The reaction tube used as the semiconductor diffusion furnace is commonly a cylindrical silicon carbide substrate having a high purity silicon carbide film formed on the inner surface thereof. In the manufacture of the reaction tube, a high purity silicon carbide film is generally formed on the inner surface of a substrate by a chemical vapor phase deposition (CVD) process including feeding a source gas containing a carbon source and a silicon source to the hollow interior of the substrate, and heating the source gas in vacuum for depositing silicon carbide on the substrate inner surface.
The silicon carbide films deposited by the conventional process, however, are relatively poor in denseness, evenness and homogeneity and can give rise to undesirable phenomena such as failure and separation. More particularly, in forming a silicon carbide film on the inner surface of a long cylindrical substrate as required for the reaction tube adapted to construct a diffusion furnace, the source gas is supplied from one open end of the cylindrical substrate. Then a thicker film can deposit on the inner surface in the vicinity of the source gas feeding site or nearer to the one end. An axial change of reaction conditions along the cylindrical substrate can affect the denseness of the film. It is thus difficult to form a film having high denseness, evenness and homogeneity. Thus the reaction tube having an inner coating formed by such a process, when it is used as a semiconductor diffusion furnace, tends to experience a failure or separation of the coating during subsequent heat treatment of semiconductor. This is quite undesirable because the semiconductor can be contaminated by passage or diffusion of impurities originating from silicon carbide substrates.

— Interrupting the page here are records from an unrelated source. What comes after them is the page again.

(* ===== verification/KmipTtlvProofs.v ===== *)
(** A reference definition of the TTLV encoding; that the library's encoder writes
    it and the decoder reads it back; and what the decoder does with other input.

    [ttlv n] is the encoding as a function from nodes to bytes: the frame of a
    value is its header, the value and the padding, and the value of a structure
    is the concatenation of the frames of its elements.  [kmip_encode_ttlv] writes
    these bytes to its BIO, returns their number and leaves the node with its
    lengths brought up to date ([relength]). *)
From S2P Require Import Prelude Codec Kmip KmipTtlv.

(** ** The reference encoding *)

(** padding to a multiple of 8 *)
Definition pad8 (n : Z) : Z := (- n) mod 8.

Definition frame (tag : Z) (t : kmip_type) (p : list Z) : list Z :=
  be_enc 3 tag ++ [kmip_type_code t] ++ be_enc 4 (Z.of_nat (length p)) ++
  p ++ zeros (Z.to_nat (pad8 (Z.of_nat (length p)))).

Section Reference.
Context `{BnOps}.

(** the bytes of a value that is not a structure *)
Definition scalar_bytes (v : kmip_value kmip_node) : list Z :=
  match v with
  | StructureValue _ => []
  | IntegerValue v | EnumerationValue v | IntervalValue v => be_enc 4 v
  | LongValue v | DateTimeValue v | DateTimeExtValue v => be_enc 8 v
  | BigIntegerValue (Some v) =>
      be_enc (Z.to_nat (bignum_block_length (kmip_encode_bignum_length (Some v)))) v
  | BigIntegerValue None => []
  | BooleanValue b => be_enc 8 (Z.b2z b)
  | TextValue s => cstr (default [] s)
  | BytesValue s => default [] s
  end.

Fixpoint ttlv (n : kmip_node) : list Z :=
  let 'KmipNode tag _ _ v := n in
  frame tag (value_type v)
    (match v with StructureValue els => concat (map ttlv els) | v => scalar_bytes v end).

(** the value part *)
Definition payload (v : kmip_value kmip_node) : list Z :=
  match v with StructureValue els => concat (map ttlv els) | v => scalar_bytes v end.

One solution to this problem is proposed in Japanese Patent Publication No. 6304/1985. A silicon carbide film forming apparatus is disclosed therein as comprising a cylindrical outer shell, a cylindrical electrode disposed within the shell, and a silicon carbide tube disposed within the electrode. A source gas is fed to the interior of the silicon carbide tube from one end thereof while a band-shaped zone of the electrode interior is heated by a ring-shaped induction heater disposed around the shell for axial motion. By moving the induction heater along the shell, the heated zone or reaction zone is axially moved thereby preventing any change in film thickness and denseness between the one end where the source gas is fed and the other end of the tube.

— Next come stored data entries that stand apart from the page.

(** ** The table is one-to-one

    The name of a tag leads back to the tag, is not empty, is no custom name and
    has no NUL; checked for every row. *)
Definition v1_row_ok (row : Z * list Z) : bool :=
  (kmip_attr_tag_by_v1_attr_name (Some (snd row)) =? fst row) &&
  negb (fst row =? 0) &&
  bool_decide (kmip_v1_attr_name_by_tag (fst row) = Some (snd row)) &&
  negb (prefixb [120; 45] (snd row)) && negb (prefixb [121; 45] (snd row)) &&
  bool_decide (cstr (snd row) = snd row).

Lemma v1_rows_ok : forallb v1_row_ok kmip_v1_attribute_names = true.
Proof. vm_compute. reflexivity. Qed.

Lemma kmip_v1_attr_name_row tag name :
  kmip_v1_attr_name_by_tag tag = Some name → v1_row_ok (tag, name) = true.
Proof.
  unfold kmip_v1_attr_name_by_tag, kmip_enum_name_by_value. intros Hn.
  destruct (head (filter _ kmip_v1_attribute_names)) as [[v s]|] eqn:E; [|done].
  simplify_eq/=. assert (Hin : (v, name) ∈ filter (λ e : Z * list Z, fst e = tag) kmip_v1_attribute_names).
  { destruct (filter _ _); simplify_eq/=. by left. }
  apply list_elem_of_filter in Hin as [Hv Hin]. simpl in Hv. subst v.
  pose proof v1_rows_ok as Hall. rewrite forallb_forall in Hall. by apply Hall, list_elem_of_In.
Qed.

(** Attributes of KMIP objects (src/libkmipclient/attribute.c): the structures
    that hold attributes, and their translation between the protocol versions.

    The library's interface has attributes in the form of KMIP v2.x, where an
    attribute is a node with a tag of its own.  In the versions 1.x an attribute
    is a structure of a name and a value, and all attributes have the same tag.
    The functions of this file build and read both forms and convert between them.

    A function that returns an error code and stores its results through pointers
    returns [Z + A] here: the negative code, or the results.  [NULL] arguments are
    [None]; pointers for results are never [NULL] unless a flag says so.  A protocol
    version is the one that is used: callers put the default version in for [NULL]. *)

Definition ENOMEM : Z := 12.

#[export] Instance rc_ret : MRet (sum Z) := λ A a, inr a.
#[export] Instance rc_bind : MBind (sum Z) := λ A B k m,
  match m with inl rc => inl rc | inr a => k a end.

(** the result of a pointer that must not be NULL *)
Definition need {A} (rc : Z) (o : option A) : Z + A :=
  match o with Some a => inr a | None => inl rc end.

Notation by_tag := kmip_node_get_structure_element_by_tag.

Record kmip_version := KmipVersion { major : Z; minor : Z }.

(** ** Names of custom attributes *)

Definition is_custom_name (name : list Z) : bool :=
  prefixb [120; 45] name || prefixb [121; 45] name.

(** The parts of 'x|y-<vendor>-<name>', or 'x|y' and the rest when there is no
    vendor. *)
Definition kmip_split_v1_custom_attr_name (name : list Z) : Z + list Z * list Z :=
  if negb (is_custom_name name) then inl (- EBADMSG) else
  let rest := drop 2 name in
  match strchr rest 45 with
  | Some tok => inr (take tok rest, drop (S tok) rest)
  | None => inr (take 1 name, rest)
  end.

Definition kmip_build_v1_custom_attr_name (vendor_id attr_name : option (list Z)) : option (list Z) :=
  match vendor_id, attr_name with
  | Some vendor_id, Some attr_name =>
      if bool_decide (cstr vendor_id = [120]) || bool_decide (cstr vendor_id = [121])
      then Some (cstr vendor_id ++ [45] ++ cstr attr_name)
      else Some ([120; 45] ++ cstr vendor_id ++ [45] ++ cstr attr_name)
  | _, _ => None
  end.

(** ** Attributes of v1.x, and vendor attributes of v2.x *)

Definition kmip_new_attribute_v1 (name : option (list Z)) (index : Z)
    (value : option kmip_node) : option kmip_node :=
  match name, value with
  | Some _, Some _ =>
      let nam := kmip_node_new_text_string KMIP_TAG_ATTRIBUTE_NAME None name in
      let idx := if 0 <=? index
                 then kmip_node_new_integer KMIP_TAG_ATTRIBUTE_INDEX None index else None in
      kmip_node_new_structure_va KMIP_TAG_ATTRIBUTE None [nam; idx; value]
  | _, _ => None
  end.

(** name, index and value *)
Definition kmip_get_attribute_v1 (node : option kmip_node) : Z + list Z * Z * kmip_node :=
  match node with
  | None => inl (- EINVAL)
  | Some _ =>
      if negb (kmip_node_get_tag node =? KMIP_TAG_ATTRIBUTE) then inl (- EBADMSG) else
      nam ← need (- EBADMSG) (by_tag node KMIP_TAG_ATTRIBUTE_NAME 0);
      val ← need (- EBADMSG) (by_tag node KMIP_TAG_ATTRIBUTE_VALUE 0);
      name ← need (- EBADMSG) (kmip_node_get_text_string (Some nam));
      inr (name, kmip_node_get_integer (by_tag node KMIP_TAG_ATTRIBUTE_INDEX 0), val)
  end.

Definition kmip_new_vendor_attribute (vendor_id name : option (list Z))
    (value : option kmip_node) : option kmip_node :=
  match vendor_id, name, value with
  | Some _, Some _, Some _ =>
      let vend := kmip_node_new_text_string KMIP_TAG_VENDOR_IDENTIFICATION None vendor_id in
      let nam := kmip_node_new_text_string KMIP_TAG_ATTRIBUTE_NAME None name in
      kmip_node_new_structure_va KMIP_TAG_ATTRIBUTE None [vend; nam; value]
  | _, _, _ => None
  end.

(** vendor, name and value *)
Definition kmip_get_vendor_attribute (node : option kmip_node)
    : Z + list Z * list Z * kmip_node :=
  match node with
  | None => inl (- EINVAL)
  | Some _ =>
      if negb (kmip_node_get_tag node =? KMIP_TAG_ATTRIBUTE) then inl (- EBADMSG) else
      vend ← need (- EBADMSG) (by_tag node KMIP_TAG_VENDOR_IDENTIFICATION 0);
      nam ← need (- EBADMSG) (by_tag node KMIP_TAG_ATTRIBUTE_NAME 0);
      val ← need (- EBADMSG) (by_tag node KMIP_TAG_ATTRIBUTE_VALUE 0);
      vendor_id ← need (- EBADMSG) (kmip_node_get_text_string (Some vend));
      name ← need (- EBADMSG) (kmip_node_get_text_string (Some nam));
      inr (vendor_id, name, val)
  end.

(** ** Translation *)

Definition set_tag (n : kmip_node) (tag : Z) : kmip_node :=
  KmipNode tag (node_length n) (node_name n) (node_value n).

Definition kmip_v2_attr_from_v1_attr (v1_attr : option kmip_node) : Z + kmip_node :=
  match v1_attr with
  | None => inl (- EINVAL)
  | Some _ =>
      '(name, _, value) ← kmip_get_attribute_v1 v1_attr;
      let name := cstr name in
      if is_custom_name name then
        '(vendor_id, attr_name) ← kmip_split_v1_custom_attr_name name;
        cloned_value ← need (- ENOMEM) (kmip_node_clone value);
        need (- ENOMEM)
          (kmip_new_vendor_attribute (Some vendor_id) (Some attr_name) (Some cloned_value))
      else
        let v2_tag := kmip_attr_tag_by_v1_attr_name (Some name) in
        if v2_tag =? 0 then inl (- EBADMSG) else
        cloned_value ← need (- ENOMEM) (kmip_node_clone value);
        inr (set_tag cloned_value v2_tag)
  end.

Definition kmip_v1_attr_from_v2_attr (v2_attr : option kmip_node) : Z + kmip_node :=
  match v2_attr with
  | None => inl (- EINVAL)
  | Some v2 =>
      if node_tag v2 =? KMIP_TAG_ATTRIBUTE then
        '(vendor_id, attr_name, attr_value) ← kmip_get_vendor_attribute v2_attr;
        custom_name ← need (- EBADMSG)
          (kmip_build_v1_custom_attr_name (Some vendor_id) (Some attr_name));
        cloned_value ← need (- ENOMEM) (kmip_node_clone attr_value);
        need (- ENOMEM) (kmip_new_attribute_v1 (Some custom_name) (-1) (Some cloned_value))
      else
        attr_name ← need (- EBADMSG) (kmip_v1_attr_name_by_tag (node_tag v2));
        cloned_value ← need (- ENOMEM) (kmip_node_clone v2);
        need (- ENOMEM)
          (kmip_new_attribute_v1 (Some attr_name) (-1)
             (Some (set_tag cloned_value KMIP_TAG_ATTRIBUTE_VALUE)))
  end.

(** ** Lists of attributes *)

Definition is_template_tag (tag : Z) : bool :=
  bool_decide (tag ∈ [KMIP_TAG_TEMPLATE_ATTRIBUTE; KMIP_TAG_COMMON_TEMPLATE_ATTRIBUTE;
                      KMIP_TAG_PRIVATE_KEY_TEMPLATE_ATTRIBUTE;
                      KMIP_TAG_PUBLIC_KEY_TEMPLATE_ATTRIBUTE]).

Definition is_attributes_tag (tag : Z) : bool :=
  bool_decide (tag ∈ [KMIP_TAG_ATTRIBUTES; KMIP_TAG_COMMON_ATTRIBUTES;
                      KMIP_TAG_PRIVATE_KEY_ATTRIBUTES; KMIP_TAG_PUBLIC_KEY_ATTRIBUTES]).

Also, Japanese Patent Application Kokai No. 72075/1991 discloses a silicon carbide film forming apparatus in which silicon carbide film-forming reaction is carried out while a source gas feed conduit is axially moved through the silicon carbide tube to be coated, thereby preventing any change in thickness and denseness of the resulting film in the axial direction throughout the silicon carbide tube.

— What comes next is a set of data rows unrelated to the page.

(* ===== verification/KmipKey.v ===== *)
(** Attributes that are structures, or of more than one type
    (src/libkmipclient/attribute.c), and keys (src/libkmipclient/key.c).

    As in KmipAttributes.v each attribute has a function that builds its node and one
    that reads it.  The readers of this file return everything they can find; a
    result that the caller does not ask for is left out with [want] where looking
    for it can fail. *)
From S2P Require Import Prelude Codec Kmip KmipTtlv KmipTtlvProofs KmipAttr KmipAttributes.
From S2P Require Import KmipMessage.

(** ** Identifiers *)

(** a text, an enumeration or a number *)
Definition new_identifier (tag : Z) (text_id : option (list Z)) (enum_id int_id : Z)
    : option kmip_node :=
  match text_id with
  | Some _ =>
      if negb (enum_id =? 0) then None else kmip_node_new_text_string tag None text_id
  | None =>
      if negb (enum_id =? 0) then kmip_node_new_enumeration tag None enum_id
      else kmip_node_new_integer tag None int_id
  end.

(** the three results; those that are not of the node's type are NULL or 0 *)
Definition get_identifier (tag : Z) (node : option kmip_node) : Z + option (list Z) * Z * Z :=
  match node with
  | None => inl (- EBADMSG)
  | Some n =>
      if negb (node_tag n =? tag) then inl (- EBADMSG) else
      let of_type (t : kmip_type) := bool_decide (node_type n = t) in
      inr (if of_type KMIP_TYPE_TEXT_STRING then kmip_node_get_text_string node else None,
           if of_type KMIP_TYPE_ENUMERATION then kmip_node_get_enumeration node else 0,
           if of_type KMIP_TYPE_INTEGER then kmip_node_get_integer node else 0)
  end.

Definition kmip_new_unique_identifier (text_id : option (list Z)) (enum_id int_id : Z) :=
  new_identifier KMIP_TAG_UNIQUE_IDENTIFIER text_id enum_id int_id.
Definition kmip_get_unique_identifier (node : option kmip_node) :=
  get_identifier KMIP_TAG_UNIQUE_IDENTIFIER node.

Definition kmip_new_linked_object_identifier (text_id : option (list Z)) (enum_id int_id : Z) :=
  new_identifier KMIP_TAG_LINKED_OBJECT_IDENTIFIER text_id enum_id int_id.
Definition kmip_get_linked_object_identifier (node : option kmip_node) :=
  get_identifier KMIP_TAG_LINKED_OBJECT_IDENTIFIER node.

Definition kmip_new_short_unique_identifier (short_uid : option (list Z)) (short_uid_len : Z) :=
  kmip_node_new_byte_string KMIP_TAG_SHORT_UNIQUE_IDENTIFIER None short_uid short_uid_len.
Definition kmip_get_short_unique_identifier (node : option kmip_node)
    : Z + option (list Z) * option Z :=
  get_tagged KMIP_TAG_SHORT_UNIQUE_IDENTIFIER kmip_node_get_byte_string node.

(** ** A text and its type *)

Definition new_typed_text (tag value_tag type_tag : Z) (value : option (list Z)) (type : Z)
    : option kmip_node :=
  match value with
  | None => None
  | Some _ =>
      let val := kmip_node_new_text_string value_tag None value in
      let typ := kmip_node_new_enumeration type_tag None type in
      kmip_node_new_structure_va tag None [val; typ]
  end.

Definition get_typed_text (tag value_tag type_tag : Z) (node : option kmip_node) (value : bool)
    : Z + option (list Z) * Z :=
  _ ← check_tag node tag;
  val ← element node value_tag;
  typ ← element node type_tag;
  v ← want value (need (- EBADMSG) (kmip_node_get_text_string val));
  inr (v, kmip_node_get_enumeration typ).

Definition kmip_new_name (value : option (list Z)) (type : Z) :=
  new_typed_text KMIP_TAG_NAME KMIP_TAG_NAME_VALUE KMIP_TAG_NAME_TYPE value type.
Definition kmip_get_name (node : option kmip_node) (value : bool) :=
  get_typed_text KMIP_TAG_NAME KMIP_TAG_NAME_VALUE KMIP_TAG_NAME_TYPE node value.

In these apparatus, however, the distance between the reaction region and a gas discharge outlet changes and it is difficult to control the temperature distribution and gas compositions (carbon source/silicon source ratio, source gas/carrier gas ratio, etc.) therebetween. Although film thickness control is relatively easy, the change of composition in thickness direction of the deposited film can substantially differ between the gas inlet and outlet.